TO DO :: From the entries below, please output exactly the lines starting at the one containing "(** The objects, with" and ending at the one containing "(** Whether the", both included.

INFORMATION GIVEN ::
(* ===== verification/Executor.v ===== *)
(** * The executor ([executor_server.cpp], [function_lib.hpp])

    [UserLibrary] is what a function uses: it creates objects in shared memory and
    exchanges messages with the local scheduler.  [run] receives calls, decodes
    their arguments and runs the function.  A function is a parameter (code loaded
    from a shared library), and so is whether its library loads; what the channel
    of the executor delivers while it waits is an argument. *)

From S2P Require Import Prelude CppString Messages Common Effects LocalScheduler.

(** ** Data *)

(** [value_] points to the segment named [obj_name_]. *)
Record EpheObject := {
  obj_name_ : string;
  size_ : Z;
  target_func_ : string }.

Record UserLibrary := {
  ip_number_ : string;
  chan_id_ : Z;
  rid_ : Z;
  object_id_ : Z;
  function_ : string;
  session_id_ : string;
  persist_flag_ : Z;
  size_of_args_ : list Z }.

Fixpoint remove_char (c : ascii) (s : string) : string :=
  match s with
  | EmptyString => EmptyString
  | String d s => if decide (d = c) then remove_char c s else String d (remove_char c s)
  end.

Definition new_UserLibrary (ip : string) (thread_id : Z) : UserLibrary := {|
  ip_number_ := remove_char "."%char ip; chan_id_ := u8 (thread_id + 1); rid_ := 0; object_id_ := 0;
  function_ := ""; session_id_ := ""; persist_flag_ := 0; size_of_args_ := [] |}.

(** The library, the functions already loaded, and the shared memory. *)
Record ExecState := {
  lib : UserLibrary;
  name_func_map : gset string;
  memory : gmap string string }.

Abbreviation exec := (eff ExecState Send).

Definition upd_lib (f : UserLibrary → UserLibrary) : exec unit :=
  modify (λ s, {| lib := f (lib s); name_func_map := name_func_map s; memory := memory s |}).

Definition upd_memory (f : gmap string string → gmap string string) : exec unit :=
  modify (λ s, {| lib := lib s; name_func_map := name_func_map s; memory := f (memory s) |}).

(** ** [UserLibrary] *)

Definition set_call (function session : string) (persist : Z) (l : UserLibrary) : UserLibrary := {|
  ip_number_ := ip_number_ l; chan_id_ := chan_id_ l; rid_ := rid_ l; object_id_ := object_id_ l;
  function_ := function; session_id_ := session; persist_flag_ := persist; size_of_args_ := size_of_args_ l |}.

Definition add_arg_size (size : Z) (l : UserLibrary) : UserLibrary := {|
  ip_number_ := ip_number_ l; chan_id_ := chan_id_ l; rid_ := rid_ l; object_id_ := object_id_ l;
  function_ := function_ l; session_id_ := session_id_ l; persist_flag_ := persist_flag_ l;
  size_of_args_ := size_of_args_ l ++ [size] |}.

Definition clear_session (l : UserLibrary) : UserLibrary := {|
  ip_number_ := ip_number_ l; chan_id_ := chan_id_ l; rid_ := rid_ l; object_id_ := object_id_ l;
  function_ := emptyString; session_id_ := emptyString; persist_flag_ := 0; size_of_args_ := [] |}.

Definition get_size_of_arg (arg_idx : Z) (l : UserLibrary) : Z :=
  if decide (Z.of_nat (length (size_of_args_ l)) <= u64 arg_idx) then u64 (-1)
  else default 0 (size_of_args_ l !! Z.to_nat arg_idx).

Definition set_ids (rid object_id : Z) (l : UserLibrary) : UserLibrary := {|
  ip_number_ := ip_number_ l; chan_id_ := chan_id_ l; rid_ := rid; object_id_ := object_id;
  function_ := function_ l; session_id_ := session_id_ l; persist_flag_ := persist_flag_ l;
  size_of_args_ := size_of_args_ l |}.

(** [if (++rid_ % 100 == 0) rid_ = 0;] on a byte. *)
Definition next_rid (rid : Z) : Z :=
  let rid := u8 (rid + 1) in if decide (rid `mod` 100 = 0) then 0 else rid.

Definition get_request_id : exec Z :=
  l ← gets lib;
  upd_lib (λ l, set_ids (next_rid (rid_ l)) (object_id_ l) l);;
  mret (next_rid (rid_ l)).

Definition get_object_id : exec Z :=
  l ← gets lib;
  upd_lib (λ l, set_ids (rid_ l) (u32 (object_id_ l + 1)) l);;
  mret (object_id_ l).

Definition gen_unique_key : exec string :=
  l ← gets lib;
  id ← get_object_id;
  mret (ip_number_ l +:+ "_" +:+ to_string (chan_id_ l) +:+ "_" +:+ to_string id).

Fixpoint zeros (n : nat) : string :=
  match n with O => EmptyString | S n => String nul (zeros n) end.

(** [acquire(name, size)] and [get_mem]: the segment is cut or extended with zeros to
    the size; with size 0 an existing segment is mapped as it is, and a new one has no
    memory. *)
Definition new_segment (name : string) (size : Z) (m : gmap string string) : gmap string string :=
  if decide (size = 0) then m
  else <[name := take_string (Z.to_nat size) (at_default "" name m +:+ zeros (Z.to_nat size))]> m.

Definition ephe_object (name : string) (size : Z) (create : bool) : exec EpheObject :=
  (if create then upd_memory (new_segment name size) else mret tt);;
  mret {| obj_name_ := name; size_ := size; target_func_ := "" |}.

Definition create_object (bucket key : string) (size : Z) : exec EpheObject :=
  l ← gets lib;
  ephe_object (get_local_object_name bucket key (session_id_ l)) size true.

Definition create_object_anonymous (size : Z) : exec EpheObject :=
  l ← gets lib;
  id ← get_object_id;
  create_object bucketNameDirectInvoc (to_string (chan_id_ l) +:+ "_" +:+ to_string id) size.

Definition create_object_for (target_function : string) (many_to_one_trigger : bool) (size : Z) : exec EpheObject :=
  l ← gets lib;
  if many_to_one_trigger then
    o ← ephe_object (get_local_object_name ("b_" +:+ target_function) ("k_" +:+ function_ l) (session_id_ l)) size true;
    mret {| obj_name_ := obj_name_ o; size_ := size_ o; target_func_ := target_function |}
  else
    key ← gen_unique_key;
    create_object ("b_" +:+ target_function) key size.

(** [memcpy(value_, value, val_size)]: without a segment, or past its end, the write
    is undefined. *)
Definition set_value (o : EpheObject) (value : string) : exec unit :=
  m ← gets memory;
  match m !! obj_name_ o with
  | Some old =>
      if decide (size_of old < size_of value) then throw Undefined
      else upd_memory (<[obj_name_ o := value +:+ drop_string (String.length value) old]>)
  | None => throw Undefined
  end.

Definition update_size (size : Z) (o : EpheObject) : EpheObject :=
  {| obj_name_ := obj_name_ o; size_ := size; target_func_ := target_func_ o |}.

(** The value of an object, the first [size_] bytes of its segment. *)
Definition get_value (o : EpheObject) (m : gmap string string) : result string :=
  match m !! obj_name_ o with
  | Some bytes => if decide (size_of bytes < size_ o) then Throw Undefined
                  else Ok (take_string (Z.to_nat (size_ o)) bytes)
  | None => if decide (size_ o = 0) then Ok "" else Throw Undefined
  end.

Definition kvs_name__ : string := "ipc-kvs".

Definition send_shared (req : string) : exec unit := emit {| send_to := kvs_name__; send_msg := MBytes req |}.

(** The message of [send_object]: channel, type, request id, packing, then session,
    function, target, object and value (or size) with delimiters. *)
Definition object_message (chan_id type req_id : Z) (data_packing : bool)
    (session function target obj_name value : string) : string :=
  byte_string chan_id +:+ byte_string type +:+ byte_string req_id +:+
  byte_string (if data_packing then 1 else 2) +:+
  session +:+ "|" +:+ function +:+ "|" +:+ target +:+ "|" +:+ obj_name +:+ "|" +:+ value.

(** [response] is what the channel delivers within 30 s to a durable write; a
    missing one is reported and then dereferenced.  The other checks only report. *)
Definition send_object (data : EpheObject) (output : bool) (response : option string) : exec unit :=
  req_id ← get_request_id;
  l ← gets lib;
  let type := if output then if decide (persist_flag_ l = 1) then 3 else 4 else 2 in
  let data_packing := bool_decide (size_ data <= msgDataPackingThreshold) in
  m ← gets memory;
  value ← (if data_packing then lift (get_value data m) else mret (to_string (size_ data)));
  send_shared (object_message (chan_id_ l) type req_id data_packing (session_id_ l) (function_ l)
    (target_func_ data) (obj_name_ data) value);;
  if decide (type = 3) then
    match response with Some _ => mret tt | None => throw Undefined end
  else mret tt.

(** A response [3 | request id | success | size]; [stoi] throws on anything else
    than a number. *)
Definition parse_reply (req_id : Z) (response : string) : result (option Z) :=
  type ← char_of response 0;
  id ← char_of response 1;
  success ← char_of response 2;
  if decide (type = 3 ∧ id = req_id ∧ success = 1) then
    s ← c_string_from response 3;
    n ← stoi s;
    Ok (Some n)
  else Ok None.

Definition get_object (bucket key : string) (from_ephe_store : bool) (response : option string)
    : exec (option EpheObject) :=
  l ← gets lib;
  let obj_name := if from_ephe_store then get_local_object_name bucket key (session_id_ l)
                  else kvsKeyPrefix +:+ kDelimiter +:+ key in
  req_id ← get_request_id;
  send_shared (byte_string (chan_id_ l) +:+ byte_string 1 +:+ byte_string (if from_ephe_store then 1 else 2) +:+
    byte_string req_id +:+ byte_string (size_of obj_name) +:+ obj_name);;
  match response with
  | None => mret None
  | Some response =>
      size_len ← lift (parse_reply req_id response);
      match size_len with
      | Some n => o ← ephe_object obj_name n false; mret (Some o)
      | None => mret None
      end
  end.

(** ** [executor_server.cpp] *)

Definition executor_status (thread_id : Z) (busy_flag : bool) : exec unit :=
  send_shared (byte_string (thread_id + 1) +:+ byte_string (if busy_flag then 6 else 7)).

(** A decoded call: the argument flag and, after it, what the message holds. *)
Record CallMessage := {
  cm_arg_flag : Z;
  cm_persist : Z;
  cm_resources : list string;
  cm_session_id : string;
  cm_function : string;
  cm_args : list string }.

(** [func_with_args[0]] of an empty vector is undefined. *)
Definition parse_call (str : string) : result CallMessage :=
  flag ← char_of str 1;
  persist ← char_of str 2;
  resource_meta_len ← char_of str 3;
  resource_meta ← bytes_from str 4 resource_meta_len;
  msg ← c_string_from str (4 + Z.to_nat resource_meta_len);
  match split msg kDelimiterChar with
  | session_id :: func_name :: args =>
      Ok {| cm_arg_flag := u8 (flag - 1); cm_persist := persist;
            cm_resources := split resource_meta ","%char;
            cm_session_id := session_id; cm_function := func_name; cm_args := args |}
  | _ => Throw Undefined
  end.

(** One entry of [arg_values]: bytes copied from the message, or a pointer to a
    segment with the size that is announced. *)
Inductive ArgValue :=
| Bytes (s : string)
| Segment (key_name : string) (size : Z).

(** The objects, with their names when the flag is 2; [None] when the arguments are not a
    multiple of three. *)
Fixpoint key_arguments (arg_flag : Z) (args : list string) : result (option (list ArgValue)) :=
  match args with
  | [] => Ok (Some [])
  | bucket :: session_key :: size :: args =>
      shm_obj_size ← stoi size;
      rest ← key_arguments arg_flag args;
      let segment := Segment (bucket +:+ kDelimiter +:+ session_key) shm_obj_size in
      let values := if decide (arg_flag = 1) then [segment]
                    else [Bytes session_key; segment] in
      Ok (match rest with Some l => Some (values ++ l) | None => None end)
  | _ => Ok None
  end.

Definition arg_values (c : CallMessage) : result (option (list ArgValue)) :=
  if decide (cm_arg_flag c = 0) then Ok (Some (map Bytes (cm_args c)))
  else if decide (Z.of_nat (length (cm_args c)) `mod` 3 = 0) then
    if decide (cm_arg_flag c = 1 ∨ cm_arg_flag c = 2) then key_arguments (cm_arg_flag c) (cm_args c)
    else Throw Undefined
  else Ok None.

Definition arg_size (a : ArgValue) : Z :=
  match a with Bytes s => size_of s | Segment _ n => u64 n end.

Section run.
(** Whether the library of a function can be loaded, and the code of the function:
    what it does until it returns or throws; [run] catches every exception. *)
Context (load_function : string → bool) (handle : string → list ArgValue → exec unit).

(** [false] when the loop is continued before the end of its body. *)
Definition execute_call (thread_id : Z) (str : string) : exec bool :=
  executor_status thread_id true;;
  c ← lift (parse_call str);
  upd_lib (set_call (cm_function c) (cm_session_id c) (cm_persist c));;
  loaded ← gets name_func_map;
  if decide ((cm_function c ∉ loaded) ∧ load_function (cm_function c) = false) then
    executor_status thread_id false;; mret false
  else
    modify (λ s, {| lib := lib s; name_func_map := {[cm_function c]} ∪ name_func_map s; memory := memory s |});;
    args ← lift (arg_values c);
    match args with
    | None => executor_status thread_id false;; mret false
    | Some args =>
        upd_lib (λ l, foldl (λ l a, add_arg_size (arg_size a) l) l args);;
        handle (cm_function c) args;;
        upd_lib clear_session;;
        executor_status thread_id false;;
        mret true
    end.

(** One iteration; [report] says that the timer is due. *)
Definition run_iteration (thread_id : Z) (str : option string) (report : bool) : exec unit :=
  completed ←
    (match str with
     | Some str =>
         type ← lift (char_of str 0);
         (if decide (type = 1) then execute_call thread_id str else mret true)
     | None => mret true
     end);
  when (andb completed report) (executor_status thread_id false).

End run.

* * *

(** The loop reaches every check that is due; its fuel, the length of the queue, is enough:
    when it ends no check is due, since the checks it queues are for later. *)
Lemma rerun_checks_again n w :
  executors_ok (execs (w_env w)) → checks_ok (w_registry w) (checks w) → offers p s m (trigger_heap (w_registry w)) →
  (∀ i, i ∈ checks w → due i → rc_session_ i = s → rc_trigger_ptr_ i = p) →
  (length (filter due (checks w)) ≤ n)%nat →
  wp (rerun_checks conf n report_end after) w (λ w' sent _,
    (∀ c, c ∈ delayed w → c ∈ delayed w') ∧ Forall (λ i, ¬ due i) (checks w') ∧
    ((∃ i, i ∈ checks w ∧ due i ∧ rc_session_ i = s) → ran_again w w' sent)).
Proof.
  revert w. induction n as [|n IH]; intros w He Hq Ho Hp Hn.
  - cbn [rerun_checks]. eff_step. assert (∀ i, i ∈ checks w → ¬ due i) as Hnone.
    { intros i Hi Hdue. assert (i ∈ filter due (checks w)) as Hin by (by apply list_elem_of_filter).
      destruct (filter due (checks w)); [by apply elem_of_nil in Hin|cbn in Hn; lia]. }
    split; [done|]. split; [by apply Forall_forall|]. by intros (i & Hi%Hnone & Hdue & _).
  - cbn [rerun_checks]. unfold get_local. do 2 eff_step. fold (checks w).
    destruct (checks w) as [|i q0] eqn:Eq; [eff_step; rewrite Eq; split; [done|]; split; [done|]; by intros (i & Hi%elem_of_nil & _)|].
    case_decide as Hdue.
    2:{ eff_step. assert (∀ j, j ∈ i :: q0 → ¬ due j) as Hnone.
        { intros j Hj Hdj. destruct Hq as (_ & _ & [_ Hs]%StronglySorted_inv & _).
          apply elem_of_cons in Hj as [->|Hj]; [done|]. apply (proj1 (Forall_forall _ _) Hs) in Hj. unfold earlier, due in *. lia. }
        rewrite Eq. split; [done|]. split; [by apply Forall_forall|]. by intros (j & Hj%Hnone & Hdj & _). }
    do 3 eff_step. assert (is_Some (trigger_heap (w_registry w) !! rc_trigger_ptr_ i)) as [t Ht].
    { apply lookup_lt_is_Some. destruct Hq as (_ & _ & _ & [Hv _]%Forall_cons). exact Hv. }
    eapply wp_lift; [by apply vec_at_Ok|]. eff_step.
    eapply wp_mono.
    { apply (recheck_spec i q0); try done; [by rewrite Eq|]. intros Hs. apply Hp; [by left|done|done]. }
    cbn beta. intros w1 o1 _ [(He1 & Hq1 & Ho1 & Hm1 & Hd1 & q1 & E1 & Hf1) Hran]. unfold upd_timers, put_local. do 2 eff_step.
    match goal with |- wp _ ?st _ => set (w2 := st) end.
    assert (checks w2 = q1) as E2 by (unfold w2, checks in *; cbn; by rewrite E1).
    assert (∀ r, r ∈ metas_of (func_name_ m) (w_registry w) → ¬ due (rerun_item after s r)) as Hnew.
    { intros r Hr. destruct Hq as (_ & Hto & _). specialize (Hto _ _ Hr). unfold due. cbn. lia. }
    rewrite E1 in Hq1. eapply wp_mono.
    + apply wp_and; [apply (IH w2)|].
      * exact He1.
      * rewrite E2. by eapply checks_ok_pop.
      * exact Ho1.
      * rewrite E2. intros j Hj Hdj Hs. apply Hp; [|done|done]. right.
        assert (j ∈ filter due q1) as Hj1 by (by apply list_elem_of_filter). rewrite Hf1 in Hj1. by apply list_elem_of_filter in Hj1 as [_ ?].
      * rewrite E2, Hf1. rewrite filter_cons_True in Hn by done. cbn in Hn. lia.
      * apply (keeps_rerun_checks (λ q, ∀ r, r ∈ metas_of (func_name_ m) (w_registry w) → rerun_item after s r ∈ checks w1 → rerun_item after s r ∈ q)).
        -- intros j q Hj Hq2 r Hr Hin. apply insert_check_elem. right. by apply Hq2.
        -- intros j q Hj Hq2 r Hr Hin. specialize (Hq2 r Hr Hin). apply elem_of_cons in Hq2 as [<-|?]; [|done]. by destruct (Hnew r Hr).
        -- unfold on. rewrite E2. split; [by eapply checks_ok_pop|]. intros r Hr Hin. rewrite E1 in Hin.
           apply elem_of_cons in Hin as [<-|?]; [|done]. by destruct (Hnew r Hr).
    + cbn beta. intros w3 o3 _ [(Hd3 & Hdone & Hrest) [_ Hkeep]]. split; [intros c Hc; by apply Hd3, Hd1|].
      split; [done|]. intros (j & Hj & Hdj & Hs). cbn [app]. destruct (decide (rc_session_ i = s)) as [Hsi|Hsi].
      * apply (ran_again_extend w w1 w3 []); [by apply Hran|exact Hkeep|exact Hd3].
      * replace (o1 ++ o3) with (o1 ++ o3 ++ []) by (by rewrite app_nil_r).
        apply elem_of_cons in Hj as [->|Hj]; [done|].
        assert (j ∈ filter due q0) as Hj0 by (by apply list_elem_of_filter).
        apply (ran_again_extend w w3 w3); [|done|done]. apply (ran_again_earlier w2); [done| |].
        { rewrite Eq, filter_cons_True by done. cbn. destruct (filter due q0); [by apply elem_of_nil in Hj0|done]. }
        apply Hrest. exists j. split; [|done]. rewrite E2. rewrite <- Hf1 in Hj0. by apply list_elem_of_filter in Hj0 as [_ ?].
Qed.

PROBLEM SOLUTION ::
(** The objects, with their names when the flag is 2; [None] when the arguments are not a
    multiple of three. *)
Fixpoint key_arguments (arg_flag : Z) (args : list string) : result (option (list ArgValue)) :=
  match args with
  | [] => Ok (Some [])
  | bucket :: session_key :: size :: args =>
      shm_obj_size ← stoi size;
      rest ← key_arguments arg_flag args;
      let segment := Segment (bucket +:+ kDelimiter +:+ session_key) shm_obj_size in
      let values := if decide (arg_flag = 1) then [segment]
                    else [Bytes session_key; segment] in
      Ok (match rest with Some l => Some (values ++ l) | None => None end)
  | _ => Ok None
  end.

Definition arg_values (c : CallMessage) : result (option (list ArgValue)) :=
  if decide (cm_arg_flag c = 0) then Ok (Some (map Bytes (cm_args c)))
  else if decide (Z.of_nat (length (cm_args c)) `mod` 3 = 0) then
    if decide (cm_arg_flag c = 1 ∨ cm_arg_flag c = 2) then key_arguments (cm_arg_flag c) (cm_args c)
    else Throw Undefined
  else Ok None.

Definition arg_size (a : ArgValue) : Z :=
  match a with Bytes s => size_of s | Segment _ n => u64 n end.

Section run.
(** Whether the library of a function can be loaded, and the code of the function:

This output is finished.